▶ [AVAILABLE DATA]:
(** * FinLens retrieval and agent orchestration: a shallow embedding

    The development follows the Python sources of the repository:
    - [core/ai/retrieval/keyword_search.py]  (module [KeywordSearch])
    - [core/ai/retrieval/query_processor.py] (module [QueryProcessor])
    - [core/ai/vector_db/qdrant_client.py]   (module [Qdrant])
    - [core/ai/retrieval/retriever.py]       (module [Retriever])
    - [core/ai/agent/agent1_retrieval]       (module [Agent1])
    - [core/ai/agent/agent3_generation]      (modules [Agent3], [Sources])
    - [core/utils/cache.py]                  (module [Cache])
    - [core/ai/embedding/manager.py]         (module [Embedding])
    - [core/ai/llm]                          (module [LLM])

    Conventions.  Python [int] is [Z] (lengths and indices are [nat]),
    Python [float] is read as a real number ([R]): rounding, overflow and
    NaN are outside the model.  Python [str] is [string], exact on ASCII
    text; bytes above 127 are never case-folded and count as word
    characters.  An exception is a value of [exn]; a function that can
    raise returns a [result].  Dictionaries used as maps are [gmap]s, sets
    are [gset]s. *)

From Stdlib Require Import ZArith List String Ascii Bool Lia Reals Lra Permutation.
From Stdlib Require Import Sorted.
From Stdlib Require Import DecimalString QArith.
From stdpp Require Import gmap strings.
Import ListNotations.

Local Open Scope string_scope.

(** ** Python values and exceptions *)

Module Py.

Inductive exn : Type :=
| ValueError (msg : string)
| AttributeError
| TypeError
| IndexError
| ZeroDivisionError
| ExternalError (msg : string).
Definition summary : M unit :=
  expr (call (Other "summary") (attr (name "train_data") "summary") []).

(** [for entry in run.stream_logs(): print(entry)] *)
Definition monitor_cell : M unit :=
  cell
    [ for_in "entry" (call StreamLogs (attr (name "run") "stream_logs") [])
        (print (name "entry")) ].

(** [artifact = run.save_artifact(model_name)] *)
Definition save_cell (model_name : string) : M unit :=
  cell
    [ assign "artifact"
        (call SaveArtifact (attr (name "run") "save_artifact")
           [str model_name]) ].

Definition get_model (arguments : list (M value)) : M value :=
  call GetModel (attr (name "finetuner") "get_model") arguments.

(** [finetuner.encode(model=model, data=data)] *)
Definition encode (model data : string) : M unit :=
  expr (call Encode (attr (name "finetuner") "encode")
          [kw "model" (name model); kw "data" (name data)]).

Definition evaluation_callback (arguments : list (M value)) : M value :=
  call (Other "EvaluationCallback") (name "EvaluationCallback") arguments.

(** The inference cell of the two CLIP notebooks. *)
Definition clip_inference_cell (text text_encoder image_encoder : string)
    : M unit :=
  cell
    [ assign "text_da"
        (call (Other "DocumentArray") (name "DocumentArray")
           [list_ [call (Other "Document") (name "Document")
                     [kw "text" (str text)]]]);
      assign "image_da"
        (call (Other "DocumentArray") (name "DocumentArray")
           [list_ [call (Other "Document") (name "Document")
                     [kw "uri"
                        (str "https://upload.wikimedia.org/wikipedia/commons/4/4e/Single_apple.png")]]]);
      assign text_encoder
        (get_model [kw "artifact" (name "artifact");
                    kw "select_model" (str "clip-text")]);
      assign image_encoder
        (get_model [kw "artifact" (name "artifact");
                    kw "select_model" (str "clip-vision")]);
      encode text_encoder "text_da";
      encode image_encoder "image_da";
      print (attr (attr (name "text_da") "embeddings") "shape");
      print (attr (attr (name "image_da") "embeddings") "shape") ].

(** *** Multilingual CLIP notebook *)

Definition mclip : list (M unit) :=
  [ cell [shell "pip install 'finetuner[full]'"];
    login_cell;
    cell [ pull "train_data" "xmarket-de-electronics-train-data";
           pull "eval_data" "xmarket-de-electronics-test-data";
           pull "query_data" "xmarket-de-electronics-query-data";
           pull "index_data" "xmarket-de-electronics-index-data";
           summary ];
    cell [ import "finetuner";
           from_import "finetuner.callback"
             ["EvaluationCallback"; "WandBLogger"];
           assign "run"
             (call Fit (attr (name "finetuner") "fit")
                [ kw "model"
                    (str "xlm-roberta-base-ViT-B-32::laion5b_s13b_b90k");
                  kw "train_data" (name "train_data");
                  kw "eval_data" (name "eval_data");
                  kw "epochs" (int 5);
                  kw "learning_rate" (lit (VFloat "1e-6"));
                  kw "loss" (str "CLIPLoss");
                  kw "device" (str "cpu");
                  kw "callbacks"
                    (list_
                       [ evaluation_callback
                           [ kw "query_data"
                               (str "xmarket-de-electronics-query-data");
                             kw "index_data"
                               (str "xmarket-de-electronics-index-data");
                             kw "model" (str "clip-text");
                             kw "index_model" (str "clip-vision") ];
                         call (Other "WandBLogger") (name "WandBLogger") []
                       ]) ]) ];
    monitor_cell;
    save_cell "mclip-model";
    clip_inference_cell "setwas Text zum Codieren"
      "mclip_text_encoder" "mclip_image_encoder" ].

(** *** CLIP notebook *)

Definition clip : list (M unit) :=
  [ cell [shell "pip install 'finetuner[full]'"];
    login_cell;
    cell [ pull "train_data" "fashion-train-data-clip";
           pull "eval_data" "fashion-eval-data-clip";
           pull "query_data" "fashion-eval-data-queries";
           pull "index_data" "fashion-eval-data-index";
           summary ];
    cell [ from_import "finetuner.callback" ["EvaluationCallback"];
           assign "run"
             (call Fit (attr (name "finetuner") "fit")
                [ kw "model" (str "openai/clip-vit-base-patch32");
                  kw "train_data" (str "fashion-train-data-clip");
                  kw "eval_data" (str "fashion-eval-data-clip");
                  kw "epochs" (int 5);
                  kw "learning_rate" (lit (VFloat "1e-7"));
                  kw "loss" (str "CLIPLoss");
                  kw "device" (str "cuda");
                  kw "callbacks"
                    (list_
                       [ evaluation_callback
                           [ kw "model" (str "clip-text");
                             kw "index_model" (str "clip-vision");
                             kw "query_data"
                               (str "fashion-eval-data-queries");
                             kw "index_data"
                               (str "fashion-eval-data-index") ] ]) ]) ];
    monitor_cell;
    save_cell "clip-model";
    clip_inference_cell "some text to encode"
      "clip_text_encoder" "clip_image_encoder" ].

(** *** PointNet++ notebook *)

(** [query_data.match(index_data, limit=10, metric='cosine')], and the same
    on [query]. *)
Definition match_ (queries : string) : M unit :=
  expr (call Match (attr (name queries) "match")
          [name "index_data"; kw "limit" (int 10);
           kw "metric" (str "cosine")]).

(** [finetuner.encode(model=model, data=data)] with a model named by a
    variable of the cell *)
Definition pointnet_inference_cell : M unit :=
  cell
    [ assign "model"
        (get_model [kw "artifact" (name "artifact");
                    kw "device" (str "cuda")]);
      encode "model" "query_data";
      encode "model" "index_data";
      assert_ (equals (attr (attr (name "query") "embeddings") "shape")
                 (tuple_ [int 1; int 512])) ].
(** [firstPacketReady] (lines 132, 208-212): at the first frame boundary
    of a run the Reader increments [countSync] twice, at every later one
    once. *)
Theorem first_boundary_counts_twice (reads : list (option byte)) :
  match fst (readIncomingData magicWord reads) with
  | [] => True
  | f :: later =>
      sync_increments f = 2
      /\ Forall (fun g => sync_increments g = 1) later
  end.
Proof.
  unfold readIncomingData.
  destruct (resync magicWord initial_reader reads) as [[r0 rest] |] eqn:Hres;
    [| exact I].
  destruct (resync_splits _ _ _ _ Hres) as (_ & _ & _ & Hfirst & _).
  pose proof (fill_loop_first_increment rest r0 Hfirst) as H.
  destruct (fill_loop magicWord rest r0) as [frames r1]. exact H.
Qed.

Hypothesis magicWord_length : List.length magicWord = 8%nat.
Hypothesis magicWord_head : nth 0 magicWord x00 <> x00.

▶ [BRIEF]:
Copy all of the listing above exactly, please.

▶ [RESPONSE BOX]:
(** * FinLens retrieval and agent orchestration: a shallow embedding

    The development follows the Python sources of the repository:
    - [core/ai/retrieval/keyword_search.py]  (module [KeywordSearch])
    - [core/ai/retrieval/query_processor.py] (module [QueryProcessor])
    - [core/ai/vector_db/qdrant_client.py]   (module [Qdrant])
    - [core/ai/retrieval/retriever.py]       (module [Retriever])
    - [core/ai/agent/agent1_retrieval]       (module [Agent1])
    - [core/ai/agent/agent3_generation]      (modules [Agent3], [Sources])
    - [core/utils/cache.py]                  (module [Cache])
    - [core/ai/embedding/manager.py]         (module [Embedding])
    - [core/ai/llm]                          (module [LLM])

    Conventions.  Python [int] is [Z] (lengths and indices are [nat]),
    Python [float] is read as a real number ([R]): rounding, overflow and
    NaN are outside the model.  Python [str] is [string], exact on ASCII
    text; bytes above 127 are never case-folded and count as word
    characters.  An exception is a value of [exn]; a function that can
    raise returns a [result].  Dictionaries used as maps are [gmap]s, sets
    are [gset]s. *)

From Stdlib Require Import ZArith List String Ascii Bool Lia Reals Lra Permutation.
From Stdlib Require Import Sorted.
From Stdlib Require Import DecimalString QArith.
From stdpp Require Import gmap strings.
Import ListNotations.

Local Open Scope string_scope.

(** ** Python values and exceptions *)

Module Py.

Inductive exn : Type :=
| ValueError (msg : string)
| AttributeError
| TypeError
| IndexError
| ZeroDivisionError
| ExternalError (msg : string).
Definition summary : M unit :=
  expr (call (Other "summary") (attr (name "train_data") "summary") []).

(** [for entry in run.stream_logs(): print(entry)] *)
Definition monitor_cell : M unit :=
  cell
    [ for_in "entry" (call StreamLogs (attr (name "run") "stream_logs") [])
        (print (name "entry")) ].

(** [artifact = run.save_artifact(model_name)] *)
Definition save_cell (model_name : string) : M unit :=
  cell
    [ assign "artifact"
        (call SaveArtifact (attr (name "run") "save_artifact")
           [str model_name]) ].

Definition get_model (arguments : list (M value)) : M value :=
  call GetModel (attr (name "finetuner") "get_model") arguments.

(** [finetuner.encode(model=model, data=data)] *)
Definition encode (model data : string) : M unit :=
  expr (call Encode (attr (name "finetuner") "encode")
          [kw "model" (name model); kw "data" (name data)]).

Definition evaluation_callback (arguments : list (M value)) : M value :=
  call (Other "EvaluationCallback") (name "EvaluationCallback") arguments.

(** The inference cell of the two CLIP notebooks. *)
Definition clip_inference_cell (text text_encoder image_encoder : string)
    : M unit :=
  cell
    [ assign "text_da"
        (call (Other "DocumentArray") (name "DocumentArray")
           [list_ [call (Other "Document") (name "Document")
                     [kw "text" (str text)]]]);
      assign "image_da"
        (call (Other "DocumentArray") (name "DocumentArray")
           [list_ [call (Other "Document") (name "Document")
                     [kw "uri"
                        (str "https://upload.wikimedia.org/wikipedia/commons/4/4e/Single_apple.png")]]]);
      assign text_encoder
        (get_model [kw "artifact" (name "artifact");
                    kw "select_model" (str "clip-text")]);
      assign image_encoder
        (get_model [kw "artifact" (name "artifact");
                    kw "select_model" (str "clip-vision")]);
      encode text_encoder "text_da";
      encode image_encoder "image_da";
      print (attr (attr (name "text_da") "embeddings") "shape");
      print (attr (attr (name "image_da") "embeddings") "shape") ].

(** *** Multilingual CLIP notebook *)

Definition mclip : list (M unit) :=
  [ cell [shell "pip install 'finetuner[full]'"];
    login_cell;
    cell [ pull "train_data" "xmarket-de-electronics-train-data";
           pull "eval_data" "xmarket-de-electronics-test-data";
           pull "query_data" "xmarket-de-electronics-query-data";
           pull "index_data" "xmarket-de-electronics-index-data";
           summary ];
    cell [ import "finetuner";
           from_import "finetuner.callback"
             ["EvaluationCallback"; "WandBLogger"];
           assign "run"
             (call Fit (attr (name "finetuner") "fit")
                [ kw "model"
                    (str "xlm-roberta-base-ViT-B-32::laion5b_s13b_b90k");
                  kw "train_data" (name "train_data");
                  kw "eval_data" (name "eval_data");
                  kw "epochs" (int 5);
                  kw "learning_rate" (lit (VFloat "1e-6"));
                  kw "loss" (str "CLIPLoss");
                  kw "device" (str "cpu");
                  kw "callbacks"
                    (list_
                       [ evaluation_callback
                           [ kw "query_data"
                               (str "xmarket-de-electronics-query-data");
                             kw "index_data"
                               (str "xmarket-de-electronics-index-data");
                             kw "model" (str "clip-text");
                             kw "index_model" (str "clip-vision") ];
                         call (Other "WandBLogger") (name "WandBLogger") []
                       ]) ]) ];
    monitor_cell;
    save_cell "mclip-model";
    clip_inference_cell "setwas Text zum Codieren"
      "mclip_text_encoder" "mclip_image_encoder" ].

(** *** CLIP notebook *)

Definition clip : list (M unit) :=
  [ cell [shell "pip install 'finetuner[full]'"];
    login_cell;
    cell [ pull "train_data" "fashion-train-data-clip";
           pull "eval_data" "fashion-eval-data-clip";
           pull "query_data" "fashion-eval-data-queries";
           pull "index_data" "fashion-eval-data-index";
           summary ];
    cell [ from_import "finetuner.callback" ["EvaluationCallback"];
           assign "run"
             (call Fit (attr (name "finetuner") "fit")
                [ kw "model" (str "openai/clip-vit-base-patch32");
                  kw "train_data" (str "fashion-train-data-clip");
                  kw "eval_data" (str "fashion-eval-data-clip");
                  kw "epochs" (int 5);
                  kw "learning_rate" (lit (VFloat "1e-7"));
                  kw "loss" (str "CLIPLoss");
                  kw "device" (str "cuda");
                  kw "callbacks"
                    (list_
                       [ evaluation_callback
                           [ kw "model" (str "clip-text");
                             kw "index_model" (str "clip-vision");
                             kw "query_data"
                               (str "fashion-eval-data-queries");
                             kw "index_data"
                               (str "fashion-eval-data-index") ] ]) ]) ];
    monitor_cell;
    save_cell "clip-model";
    clip_inference_cell "some text to encode"
      "clip_text_encoder" "clip_image_encoder" ].

(** *** PointNet++ notebook *)

(** [query_data.match(index_data, limit=10, metric='cosine')], and the same
    on [query]. *)
Definition match_ (queries : string) : M unit :=
  expr (call Match (attr (name queries) "match")
          [name "index_data"; kw "limit" (int 10);
           kw "metric" (str "cosine")]).

(** [finetuner.encode(model=model, data=data)] with a model named by a
    variable of the cell *)
Definition pointnet_inference_cell : M unit :=
  cell
    [ assign "model"
        (get_model [kw "artifact" (name "artifact");
                    kw "device" (str "cuda")]);
      encode "model" "query_data";
      encode "model" "index_data";
      assert_ (equals (attr (attr (name "query") "embeddings") "shape")
                 (tuple_ [int 1; int 512])) ].
(** [firstPacketReady] (lines 132, 208-212): at the first frame boundary
    of a run the Reader increments [countSync] twice, at every later one
    once. *)
Theorem first_boundary_counts_twice (reads : list (option byte)) :
  match fst (readIncomingData magicWord reads) with
  | [] => True
  | f :: later =>
      sync_increments f = 2
      /\ Forall (fun g => sync_increments g = 1) later
  end.
Proof.
  unfold readIncomingData.
  destruct (resync magicWord initial_reader reads) as [[r0 rest] |] eqn:Hres;
    [| exact I].
  destruct (resync_splits _ _ _ _ Hres) as (_ & _ & _ & Hfirst & _).
  pose proof (fill_loop_first_increment rest r0 Hfirst) as H.
  destruct (fill_loop magicWord rest r0) as [frames r1]. exact H.
Qed.

Hypothesis magicWord_length : List.length magicWord = 8%nat.
Hypothesis magicWord_head : nth 0 magicWord x00 <> x00.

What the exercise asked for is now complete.